We sought to determine biomarker expression differences in head and neck squamous cell cancers (HNSCCs) based on p16/human papillomavirus (HPV) classification. In addition, our aim was to explore how expression of biomarkers is modulated after E6/E7 repression in HPV16(+) oropharyngeal cancer cells. HPV16(+) and HPV- HNSCC cells were infected with retroviruses expressing short hairpin RNA targeting HPV16 E6/E7. Components of the epidermal growth factor receptor (EGFR) pathway before and after E6/E7 gene silencing were analyzed by immunoblotting and qRT-PCR. Protein expression of 13 biomarkers was analyzed using AQUA on a tissue microarray (TMA). The HPV16 status was determined using HPV16 in situ hybridization (ISH). In HPV16(+) cells, E6/E7 silencing was associated with PTEN upregulation and reduction of phosphorylated EGFR. Tumors were classified into four categories based on the HPV and p16 status. HPV+/p16(+) tumors expressed significantly higher levels of E-cadherin (P = 0.003), PTEN (P = 0.004), lower levels of PI3Kp110 and beta-catenin (P = 0.07).

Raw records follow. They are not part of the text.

(* ===== verification/NetRpcChannel.v ===== *)
(** src/muduo/net/protorpc: RpcChannel.{h,cc}, RpcCodec.{h,cc}, RpcServer.{h,cc}
    and the messages of rpc.proto: remote calls over one connection.

    The protobuf library is a parameter (class [Protobuf]): values of message
    types, which an object holds, their text and the reader.  Message objects
    are on the heap of the process, by address; deleting one twice or using a
    deleted one is [Undefined].  A handler returns the effects it has outside
    the channel: the messages it sends, the closures of callers it runs, the
    calls it makes into services. *)

From S2P Require Import Prelude BaseThread.

(** [ParseFromString] tells whether it succeeded and what is in the object
    afterwards; message types are numbers. *)
Class Protobuf (V : Type) := {
  SerializeAsString : V -> bytes;
  ParseFromString : Z -> bytes -> bool * V;
  New : Z -> V
}.

Module RpcChannel.

(** * rpc.proto *)

Inductive MessageType := REQUEST | RESPONSE | ERROR.
Inductive ErrorCode :=
| NO_ERROR | WRONG_PROTO | NO_SERVICE | NO_METHOD | INVALID_REQUEST | INVALID_RESPONSE | TIMEOUT.
#[global] Instance MessageType_eq_dec : EqDecision MessageType.
Proof. solve_decision. Defined.
#[global] Instance ErrorCode_eq_dec : EqDecision ErrorCode.
Proof. solve_decision. Defined.

(** An optional field that is not set is [None]; [id] is a fixed64. *)
Record RpcMessage := mkRpcMessage {
  type_ : MessageType;
  id : Z;
  service : option bytes;
  method_ : option bytes;
  request : option bytes;
  response : option bytes;
  error : option ErrorCode
}.
#[global] Instance RpcMessage_eq_dec : EqDecision RpcMessage.
Proof. solve_decision. Defined.

Definition rpctag : bytes := lit "RPC0".

Section Channel.
Context {V : Type} {PB : Protobuf V}.

(** * Heap and services *)

Record Message := mkMessage { mtype : Z; value : V }.
Definition new_message (ty : Z) (h : gmap Z Message) : Z * gmap Z Message :=
  let p := fresh (dom h ∪ {[0]}) in (p, <[p := mkMessage ty (New ty)]> h).
Definition deref (p : Z) (h : gmap Z Message) : outcome Message :=
  match h !! p with Some m => Ok m | None => Err (Undefined "use of a deleted message") end.
Definition delete_message (p : Z) (h : gmap Z Message) : outcome (gmap Z Message) :=
  if p =? 0 then Ok h
  else match h !! p with Some _ => Ok (delete p h) | None => Err (Undefined "double delete") end.

Record MethodDescriptor := mkMethod { input_type : Z; output_type : Z }.
Record Service := mkService { full_name : bytes; FindMethodByName : bytes -> option MethodDescriptor }.

(** * RpcChannel *)

Record OutstandingCall := mkOut { out_response : Z; out_done : option Z }.

(** [conn_] is the address of the connection, 0 when not set; closures of the
    callers are numbers. *)
Record t := mk {
  conn_ : Z;
  id_ : Z;
  outstandings_ : gmap Z OutstandingCall;
  services_ : option (gmap bytes Service)
}.

Inductive effect :=
| Sent (m : RpcMessage)
| Ran (done : Z) (v : V)
| Called (svc meth : bytes) (req : V) (resp id : Z).

Definition new_ : t := mk 0 0 ∅ None.
Definition new_conn (conn : Z) : t := mk conn 0 ∅ None.
Definition setConnection (conn : Z) (ch : t) : t := mk conn (id_ ch) (outstandings_ ch) (services_ ch).
Definition setServices (svcs : gmap bytes Service) (ch : t) : t :=
  mk (conn_ ch) (id_ ch) (outstandings_ ch) (Some svcs).

(** The destructor; closures are deleted without being run. *)
Definition dtor (ch : t) (h : gmap Z Message) : outcome (gmap Z Message) :=
  foldl (fun h out => h ← h; delete_message (out_response out) h) (Ok h) ((map_to_list (outstandings_ ch)).*2).

(** [codec_.send(conn_, message)]. *)
Definition codec_send (m : RpcMessage) (ch : t) : outcome (list effect) :=
  if conn_ ch =? 0 then Err (Undefined "null connection") else Ok [Sent m].

(** The arguments of a call. *)
Record call := mkCall {
  c_service : bytes; c_method : bytes; c_request : V; c_response : Z; c_type : Z; c_done : option Z
}.
Definition request_message (k : Z) (c : call) : RpcMessage :=
  mkRpcMessage REQUEST (u64 k) (Some (c_service c)) (Some (c_method c))
    (Some (SerializeAsString (c_request c))) None None.

(** [CallMethod] in the three parts other threads can come between: taking an
    id, entering the call into the table under the lock, sending. *)
Definition CallMethod_id (ch : t) : t * Z :=
  let '(v, k) := Thread.incrementAndGet 64 (id_ ch) in
  (mk (conn_ ch) v (outstandings_ ch) (services_ ch), k).
Definition CallMethod_register (k : Z) (c : call) (ch : t) : t :=
  mk (conn_ ch) (id_ ch) (<[k := mkOut (c_response c) (c_done c)]> (outstandings_ ch)) (services_ ch).
Definition CallMethod_send (k : Z) (c : call) (ch : t) : outcome (list effect) :=
  codec_send (request_message k c) ch.
Definition CallMethod (c : call) (ch : t) : outcome (t * list effect) :=
  let '(ch, k) := CallMethod_id ch in
  let ch := CallMethod_register k c ch in
  es ← CallMethod_send k c ch;
  Ok (ch, es).

(** Run by a service when its answer is in [resp]. *)
Definition response_message (k : Z) (s : bytes) : RpcMessage :=
  mkRpcMessage RESPONSE (u64 k) None None None (Some s) None.
Definition doneCallback (resp k : Z) (ch : t) (h : gmap Z Message) : outcome (gmap Z Message * list effect) :=
  obj ← deref resp h;
  es ← codec_send (response_message k (SerializeAsString (value obj))) ch;
  h ← delete_message resp h;
  Ok (h, es).

Definition onResponse (m : RpcMessage) (ch : t) (h : gmap Z Message) : outcome (t * gmap Z Message * list effect) :=
  let k := i64 (id m) in
  massert (bool_decide (is_Some (response m)) || bool_decide (is_Some (error m)))
    "message.has_response() || message.has_error()";;
  match outstandings_ ch !! k with
  | None => Ok (ch, h, [])
  | Some out =>
      let ch := mk (conn_ ch) (id_ ch) (delete k (outstandings_ ch)) (services_ ch) in
      if out_response out =? 0 then Ok (ch, h, [])
      else
        obj ← deref (out_response out) h;
        let obj := match response m with
                   | Some s => mkMessage (mtype obj) (snd (ParseFromString (mtype obj) s))
                   | None => obj
                   end in
        let h := <[out_response out := obj]> h in
        let es := match out_done out with Some d => [Ran d (value obj)] | None => [] end in
        h ← delete_message (out_response out) h;
        Ok (ch, h, es)
  end.

(** Which method a request names, and its parsed argument. *)
Definition dispatch (svcs : option (gmap bytes Service)) (svc meth req : bytes)
    : ErrorCode + (MethodDescriptor * V) :=
  match svcs with
  | Some svcs =>
      match svcs !! svc with
      | Some s =>
          match FindMethodByName s meth with
          | Some md =>
              let '(ok, v) := ParseFromString (input_type md) req in
              if (ok : bool) then inr (md, v) else inl INVALID_REQUEST
          | None => inl NO_METHOD
          end
      | None => inl NO_SERVICE
      end
  | None => inl NO_SERVICE
  end.
Definition error_message (k : Z) (e : ErrorCode) : RpcMessage :=
  mkRpcMessage RESPONSE k None None None None (Some e).
(** A field that is not set reads as the empty string. *)
Definition field (x : option bytes) : bytes := default [] x.
Definition onRequest (m : RpcMessage) (ch : t) (h : gmap Z Message) : outcome (t * gmap Z Message * list effect) :=
  match dispatch (services_ ch) (field (service m)) (field (method_ m)) (field (request m)) with
  | inr (md, v) =>
      let '(resp, h) := new_message (output_type md) h in
      Ok (ch, h, [Called (field (service m)) (field (method_ m)) v resp (i64 (id m))])
  | inl e =>
      es ← codec_send (error_message (id m) e) ch;
      Ok (ch, h, es)
  end.
Definition onRpcMessage (conn : Z) (m : RpcMessage) (ch : t) (h : gmap Z Message) : outcome (t * gmap Z Message * list effect) :=
  massert (conn =? conn_ ch) "conn == conn_";;
  match type_ m with
  | RESPONSE => onResponse m ch h
  | REQUEST => onRequest m ch h
  | ERROR => Ok (ch, h, [])
  end.

(** * RpcServer *)

(** The services, and the channel kept in the context of each connection. *)
Record server := mkServer { s_services : gmap bytes Service; s_channels : gmap Z t }.
(** The channels point to the map of the server, so they see the change. *)
Definition registerService (s : Service) (srv : server) : server :=
  let svcs := <[full_name s := s]> (s_services srv) in
  mkServer svcs (setServices svcs <$> s_channels srv).
Definition onConnection (conn : Z) (connected : bool) (srv : server) (h : gmap Z Message) : outcome (server * gmap Z Message) :=
  if connected
  then Ok (mkServer (s_services srv) (<[conn := setServices (s_services srv) (new_conn conn)]> (s_channels srv)), h)
  else
    h ← match s_channels srv !! conn with Some ch => dtor ch h | None => Ok h end;
    Ok (mkServer (s_services srv) (delete conn (s_channels srv)), h).
(** A closure made by [NewCallback(this, &RpcChannel::doneCallback, ...)]
    holds the channel by a raw pointer. *)
Definition run_closure (conn resp k : Z) (srv : server) (h : gmap Z Message) : outcome (gmap Z Message * list effect) :=
  match s_channels srv !! conn with
  | Some ch => doneCallback resp k ch h
  | None => Err (Undefined "RpcChannel deleted")
  end.

End Channel.
Arguments Message V : clear implicits.
Arguments call V : clear implicits.
Arguments effect V : clear implicits.

End RpcChannel.
(* ===== verification/NetRpcWorld.v ===== *)
(** Two RpcChannels (NetRpcChannel) on the two ends of a connection, over the
    codec of NetProtobufCodec: calls from several threads, bytes in flight in
    any segmentation, services that answer in any order.  The file proves that
    every call completes once, with the answer the service gave it. *)

From S2P Require Import Prelude Endian NetBuffer NetProtobufCodec NetRpcChannel.
From Stdlib Require Import Permutation.

Module RpcWorld.
Import RpcChannel.

Section World.
Context `{HO : HostOrder} {V : Type} {PB : Protobuf V}.
Context (SerializeToArray : RpcMessage -> bytes) (ParseFromArray : bytes -> option RpcMessage) (adler32 : bytes -> Z).

Abbreviation frame := (ProtobufCodecLite.frame SerializeToArray adler32 rpctag).
Abbreviation first_frame := (ProtobufCodecLite.first_frame ParseFromArray adler32 rpctag None).
Abbreviation message_ok := (ProtobufCodecLite.message_ok SerializeToArray ParseFromArray adler32 rpctag None).

(** A call a service has not answered yet. *)
Record served_call := mkServed { sv_id : Z; sv_service : bytes; sv_method : bytes; sv_request : V; sv_resp : Z }.

(** One end.  [fetched] and [registered] are the threads inside [CallMethod],
    after its first and second part; [todo] are the messages the codec's loop
    has read and not yet passed on; [wire] the bytes sent and not yet received
    by the other end.  [issued], [answered] and [completed] are history: the
    calls made, the answers given and the closures run with what they saw. *)
Record endpoint := mkEnd {
  chan : t;
  mem : gmap Z (Message V);
  fetched : list (Z * call V);
  registered : list (Z * call V);
  serving : list served_call;
  inbuf : Buffer.t;
  todo : list RpcMessage;
  wire : bytes;
  codec_errors : list ProtobufCodecLite.ErrorCode;
  issued : gmap Z (call V);
  answered : list (Z * V);
  completed : list (Z * Z * V)
}.

Inductive event :=
| Call (svc meth : bytes) (req : V) (ty done : Z)
| Register (i : nat)
| Send (i : nat)
| Receive (n : Z) (buf : Buffer.t)
| Handle
| Answer (i : nat) (v : V).

Definition set_wire (w : bytes) (e : endpoint) : endpoint :=
  mkEnd (chan e) (mem e) (fetched e) (registered e) (serving e) (inbuf e) (todo e) w
    (codec_errors e) (issued e) (answered e) (completed e).
Definition transmit (m : RpcMessage) (e : endpoint) : outcome endpoint :=
  b ← Buffer.new_ Buffer.kInitialSize;
  b ← ProtobufCodecLite.fillEmptyBuffer SerializeToArray adler32 rpctag m b;
  Ok (set_wire (wire e ++ Buffer.content b) e).
(** What an effect does at this end; [k] is the id of the message handled. *)
Definition apply (k : Z) (ef : effect V) (e : endpoint) : outcome endpoint :=
  match ef with
  | Sent m => transmit m e
  | Ran d v => Ok (mkEnd (chan e) (mem e) (fetched e) (registered e) (serving e) (inbuf e) (todo e) (wire e)
        (codec_errors e) (issued e) (answered e) (completed e ++ [(k, d, v)]))
  | Called svc meth req resp k' =>
      Ok (mkEnd (chan e) (mem e) (fetched e) (registered e) (serving e ++ [mkServed k' svc meth req resp]) (inbuf e)
        (todo e) (wire e) (codec_errors e) (issued e) (answered e) (completed e))
  end.
Fixpoint apply_all (k : Z) (es : list (effect V)) (e : endpoint) : outcome endpoint :=
  match es with [] => Ok e | ef :: es => e ← apply k ef e; apply_all k es e end.

Definition delivered (es : list (ProtobufCodecLite.effect RpcMessage)) : list RpcMessage :=
  omap (fun x => match x with ProtobufCodecLite.Delivered m => Some m | _ => None end) es.
Definition failures (es : list (ProtobufCodecLite.effect RpcMessage)) : list ProtobufCodecLite.ErrorCode :=
  omap (fun x => match x with ProtobufCodecLite.Failed c => Some c | _ => None end) es.

(** The input buffer once [n] bytes of the other end have been read into it. *)
Definition received (n : Z) (buf : Buffer.t) (e p : endpoint) : bool :=
  bool_decide (0 < n <= zlen (wire p) /\ Buffer.wf buf /\ Forall is_byte (Buffer.buffer_ buf) /\
    Buffer.content buf = Buffer.content (inbuf e) ++ ztake n (wire p)).

(** [RpcChannel::onMessage]: the loop of the codec. *)
Definition onMessage (buf : Buffer.t) : outcome (option (list (ProtobufCodecLite.effect RpcMessage) * Buffer.t)) :=
  ProtobufCodecLite.onMessage ParseFromArray adler32 rpctag None (S (length (Buffer.content buf))) buf.
(** The same handles under other owners. *)
Lemma inv_move base (objs objs' : gmap Z t) (w w' : W) (to : Z -> Z) :
  inv base (objs, w) -> open_files w' = open_files w ->
  (forall x f, owns objs' x f <-> owns objs (to x) f) -> (forall x, exists y, to y = x) ->
  (forall x y, to x = to y -> x = y) -> inv base (objs', w').
Proof.
  intros [Ho H1 Hb] Hw Hto Hs Hi. split; cbn in *.
  - intros f. rewrite Hw, Ho. apply or_iff_compat_l. split.
    + intros (x & Hx). destruct (Hs x) as (y & <-). exists y. by apply Hto.
    + intros (x & Hx). exists (to x). by apply Hto.
  - intros x y f Hx Hy. apply Hi. eapply H1; by apply Hto.
  - intros x f Hx. eapply Hb. by apply Hto.
Qed.

Lemma inv_same base objs (w w' : W) : inv base (objs, w) -> open_files w' = open_files w -> inv base (objs, w').
Proof. intros Hi Hw. apply (inv_move base objs objs w w' (fun x => x) Hi Hw); [done|eauto|done]. Qed.

Lemma handle_ok base objs (w : W) x f :
  inv base (objs, w) -> objs !! x = Some f -> handle f w = Ok (file_ f).
Proof.
  intros [Ho _ _] Hx. unfold handle. destruct f as [[f|]]; cbn; [|done].
  rewrite decide_True; [done|]. apply Ho. right. by exists x.
Qed.

(** [std::swap] on two objects, which may be one. *)
Lemma inv_swap base objs (w : W) x y l r :
  inv base (objs, w) -> objs !! x = Some l -> objs !! y = Some r -> inv base (<[x := mk (file_ r)]> (<[y := mk (file_ l)]> objs), w).
Proof.
  intros Hi Hx Hy.
  apply (inv_move base objs _ w w (fun z => if decide (z = x) then y else if decide (z = y) then x else z) Hi); [done|..].
  - intros z f. unfold owns. destruct l, r. cbn. destruct (decide (z = x)) as [->|].
    + rewrite lookup_insert_eq, Hy. done.
    + rewrite lookup_insert_ne by done. destruct (decide (z = y)) as [->|]; [by rewrite lookup_insert_eq, Hx|].
      by rewrite lookup_insert_ne.
  - intros z. destruct (decide (z = x)) as [->|]; [|destruct (decide (z = y)) as [->|]].
    + exists y. repeat case_decide; congruence.
    + exists x. by case_decide.
    + exists z. by repeat case_decide.
  - intros a b. repeat case_decide; congruence.
Qed.

Lemma inv_open_new base objs (w : W) x f w' : inv base (objs, w) -> objs !! x = None ->
  (forall g, f = Some g -> g ∉ open_files w /\ open_files w' = {[g]} ∪ open_files w) ->
  (f = None -> open_files w' = open_files w) -> inv base (<[x := mk f]> objs, w').
Proof.
  intros [Ho H1 Hb] Hx Hnew Hfail. cbn in *. destruct f as [f|].
  - destruct (Hnew f eq_refl) as (Hf & Hw). clear Hfail.
    assert (forall y g, owns (<[x := mk (Some f)]> objs) y g <-> (y = x /\ g = f) \/ owns objs y g) as Hown.
    { intros y g. unfold owns. destruct (decide (y = x)) as [->|].
      - rewrite lookup_insert_eq, Hx. split; [intros [= ->]; by left|]. intros [[_ ->]|]; [done|congruence].
      - rewrite lookup_insert_ne by done. split; [by right|]. intros [[? _]|]; [done|done]. }
    assert (forall y, ~ owns objs y f) as Hno by (intros y Hy; apply Hf, Ho; eauto).
    split; cbn.
    + intros g. rewrite Hw, elem_of_union, elem_of_singleton, Ho. setoid_rewrite Hown. naive_solver.
    + intros y z g. rewrite !Hown. intros [[-> ->]|Hy] [[-> Hz]|Hz]; [done|by destruct (Hno z)| |by eapply H1].
      subst. by destruct (Hno y).
    + intros y g. rewrite Hown. intros [[-> ->]|Hy]; [|by eapply Hb]. intros Hin. apply Hf, Ho. by left.
  - specialize (Hfail eq_refl). assert (forall y g, owns (<[x := mk None]> objs) y g <-> owns objs y g) as Hown.
    { intros y g. unfold owns. destruct (decide (y = x)) as [->|]; [by rewrite lookup_insert_eq, Hx|by rewrite lookup_insert_ne]. }
    split; cbn; [intros g; rewrite Hfail, Ho; by setoid_rewrite Hown|intros y z g; rewrite !Hown; apply H1|].
    intros y g. rewrite Hown. apply Hb.
Qed.

Lemma open_new fl name (w : W) f w' : open_ fl name w = (f, w') ->
  (forall g, file_ f = Some g -> g ∉ open_files w /\ open_files w' = {[g]} ∪ open_files w) /\
  (file_ f = None -> open_files w' = open_files w).
Proof.
  destruct fl; cbn [open_]; unfold openForRead, openForAppend, openForWriteExclusive, openForWriteTruncate;
    destruct (gzopen name _ w) as [g w1] eqn:E; intros [= <- <-]; cbn; (split; [intros h ->; by eapply gzopen_new|]);
    intros ->; by eapply gzopen_fails.
Qed.

Lemma inv_destroy base objs (w : W) x f : inv base (objs, w) -> objs !! x = Some f ->
  inv base (delete x objs, match file_ f with Some f => gzclose f w | None => w end).
Proof.
  intros Hi Hx. pose proof Hi as [Ho H1 Hb]. cbn in *.
  assert (forall y g, owns (delete x objs) y g <-> owns objs y g /\ y <> x) as Hown.
  { intros y g. unfold owns. rewrite lookup_delete_Some. naive_solver. }
  destruct f as [[f|]]; cbn.
  - assert (owns objs x f) as Hxf by done.
    assert (f ∈ open_files w) as Hin by (apply Ho; eauto). split; cbn.
    + intros g. rewrite gzclose_gone by done. rewrite elem_of_difference, elem_of_singleton, Ho. setoid_rewrite Hown. split.
      * intros [[Hg|(y & Hy)] Hne]; [by left|]. right. exists y. split; [done|]. intros ->. unfold owns in *. congruence.
      * intros [Hg|(y & Hy & Hne)]; (split; [by eauto|]).
        -- intros ->. by apply (Hb x f).
        -- intros ->. by apply Hne, (H1 _ _ f).
    + intros y z g. rewrite !Hown. intros [? _] [? _]. by eapply H1.
    + intros y g. rewrite Hown. intros [? _]. by eapply Hb.
  - split; cbn.
    + intros g. rewrite Ho. setoid_rewrite Hown. split; [|naive_solver].
      intros [Hg|(y & Hy)]; [by left|]. right. exists y. split; [done|]. intros ->. unfold owns in *. congruence.
    + intros y z g. rewrite !Hown. intros [? _] [? _]. by eapply H1.
    + intros y g. rewrite Hown. intros [? _]. by eapply Hb.
Qed.

Definition write_small (o : op) : Prop := match o with Write _ d => zlen d < 2 ^ 31 | _ => True end.

Lemma gzip_exec_ok base s o : inv base s -> write_small o -> exists s', exec s o = Ok s' /\ inv base s'.
Proof.
  destruct s as [objs w]. intros Hi Hd. assert (exists s', Ok (objs, w) = Ok s' /\ inv base s') as Hsame by eauto.
  destruct o as [x fl name|x y|x y|x y|x|x n|x n|x d|x|x]; cbn [exec].
  - destruct (objs !! x) eqn:Ex; [done|]. destruct (open_ fl name w) as [f w'] eqn:E. apply open_new in E as (Hn & Hf).
    eexists. split; [done|]. destruct f. by eapply inv_open_new.
  - destruct (objs !! x) eqn:Ex; [done|]. destruct (objs !! y) as [r|] eqn:Ey; [|done]. cbn. eexists. split; [done|].
    assert (x <> y) by congruence.
    apply (inv_move base objs _ w w (fun z => if decide (z = x) then y else if decide (z = y) then x else z) Hi); [done|..].
    + intros z f. unfold owns. destruct r. cbn. destruct (decide (z = x)) as [->|]; [by rewrite lookup_insert_eq, Ey|].
      rewrite lookup_insert_ne by done. destruct (decide (z = y)) as [->|]; [by rewrite lookup_insert_eq, Ex|].
      by rewrite lookup_insert_ne.
    + intros z. destruct (decide (z = x)) as [->|]; [|destruct (decide (z = y)) as [->|]].
      * exists y. by repeat case_decide.
      * exists x. by case_decide.
      * exists z. by repeat case_decide.
    + intros a b. repeat case_decide; congruence.
  - destruct (objs !! x) as [l|] eqn:Ex; [|done]. destruct (objs !! y) as [r|] eqn:Ey; [|done]. cbn. eexists. split; [done|].
    by apply inv_swap.
  - destruct (objs !! x) as [l|] eqn:Ex; [|done]. destruct (objs !! y) as [r|] eqn:Ey; [|done]. cbn. eexists. split; [done|].
    by apply inv_swap.
  - destruct (objs !! x) as [f|] eqn:Ex; [|done]. unfold destroy. erewrite handle_ok by done. cbn. eexists. split; [done|].
    by apply inv_destroy.
  - destruct (objs !! x) as [f|] eqn:Ex; [|done]. unfold setBuffer. erewrite handle_ok by done. cbn.
    destruct (gzbuffer (file_ f) n w) as [r w'] eqn:E. cbn. eexists. split; [done|]. apply (inv_same base objs w w' Hi).
    change w' with (r, w').2. rewrite <-E. apply gzbuffer_open.
  - destruct (objs !! x) as [f|] eqn:Ex; [|done]. unfold read. erewrite handle_ok by done. cbn.
    destruct (gzread (file_ f) n w) as [r w'] eqn:E. cbn. eexists. split; [done|]. apply (inv_same base objs w w' Hi).
    change w' with (r, w').2. rewrite <-E. apply gzread_open.
  - destruct (objs !! x) as [f|] eqn:Ex; [|done]. unfold write. erewrite handle_ok by done. cbn [mbind outcome_bind].
    rewrite StringPiece.as_string_of_string by done. cbn [mbind outcome_bind].
    destruct (gzwrite (file_ f) d w) as [r w'] eqn:E. cbn. eexists. split; [done|]. apply (inv_same base objs w w' Hi).
    change w' with (r, w').2. rewrite <-E. apply gzwrite_open.
  - destruct (objs !! x) as [f|] eqn:Ex; [|done]. unfold tell. erewrite handle_ok by done. done.
  - destruct (objs !! x) as [f|] eqn:Ex; [|done]. unfold offset. erewrite handle_ok by done. done.
Qed.

(** A gzip file is closed once and never used after.  Whatever a program
    opens, moves, assigns, swaps, uses and destroys, no gz function gets a handle
    that is not open; every open handle belongs to exactly one live object; and
    when all objects are gone, so are the files they opened. *)
Theorem gzip_files_closed_once (w0 : W) (os : list op) : Forall write_small os ->
  exists objs w, run (∅, w0) os = Ok (objs, w) /\
    (forall x f, objs !! x = Some (mk (Some f)) -> f ∈ open_files w /\
       forall y, objs !! y = Some (mk (Some f)) -> y = x) /\
    (objs = ∅ -> open_files w = open_files w0).
Proof.
  intros Hos. assert (inv (open_files w0) (∅, w0)) as Hi.
  { split; cbn; unfold owns.
    - intros f. setoid_rewrite lookup_empty. naive_solver.
    - intros x y f Hx. by rewrite lookup_empty in Hx.
    - intros x f Hx. by rewrite lookup_empty in Hx. }
  assert (exists s, run (∅, w0) os = Ok s /\ inv (open_files w0) s) as ([objs w] & Hrun & [Ho H1 Hb]).
  { revert Hi. generalize (∅ : gmap Z t, w0) at 1 2 as s. induction Hos as [|o os Ho Hos IH]; intros s Hi; cbn; [eauto|].
    destruct (gzip_exec_ok _ s o Hi Ho) as (s1 & -> & Hi1). by apply IH. }
  exists objs, w. split; [done|]. cbn in *. split.
  - intros x f Hx. split; [apply Ho; right; by exists x|]. intros y Hy. by eapply H1.
  - intros ->. apply set_eq. intros f. rewrite Ho. unfold owns. setoid_rewrite lookup_empty. naive_solver.
Qed.
End Proofs.

(** A zlib whose handles count up, and a file that is moved twice. *)
#[local] Instance counting_zlib : Zlib (gset Z * Z) := {|
  gzopen _ _ w := (Some (w.2 + 1), ({[w.2 + 1]} ∪ w.1, w.2 + 1));
  gzclose f w := (w.1 ∖ {[f]}, w.2);
  gzbuffer _ _ w := (0, w); gzread _ _ w := (0, [], w); gzwrite _ d w := (zlen d, w);
  gztell _ _ := 0; gzoffset _ _ := 0; open_files w := w.1 |}.

Lemma moved_file_closed_once :
  match run (∅, (∅, 0)) [OpenNew 1 ForAppend (lit "a.gz"); MoveNew 2 1; Write 2 (lit "x"); OpenNew 3 ForRead (lit "b.gz");
                         MoveAssign 3 2; Destroy 1; Destroy 2; Write 3 (lit "y"); Destroy 3] with
  | Ok (objs, w) => bool_decide (objs = ∅ /\ open_files w = ∅)
  | Err _ => false
  end = true.
Proof. vm_compute. reflexivity. Qed.

End GzipFile.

There was a significant difference in overall survival (OS, P = 0.016) among the four subsets. The median OS was 24.83 months for p16(-)/HPV- patients, 11.63 for p16(-)/HPV+ patients and was not reached for p16(+)/HPV- and p16(+)/HPV+ groups. Aberrant EGFR signaling contributes to malignant conversion of HPV16(+) HNSCC cells. These results validate beta-catenin as a distinct biomarker in HPV+/p16(+) HNSCC. Wnt signaling inhibitors merit exploration in HPV+/p16(+) HNSCC.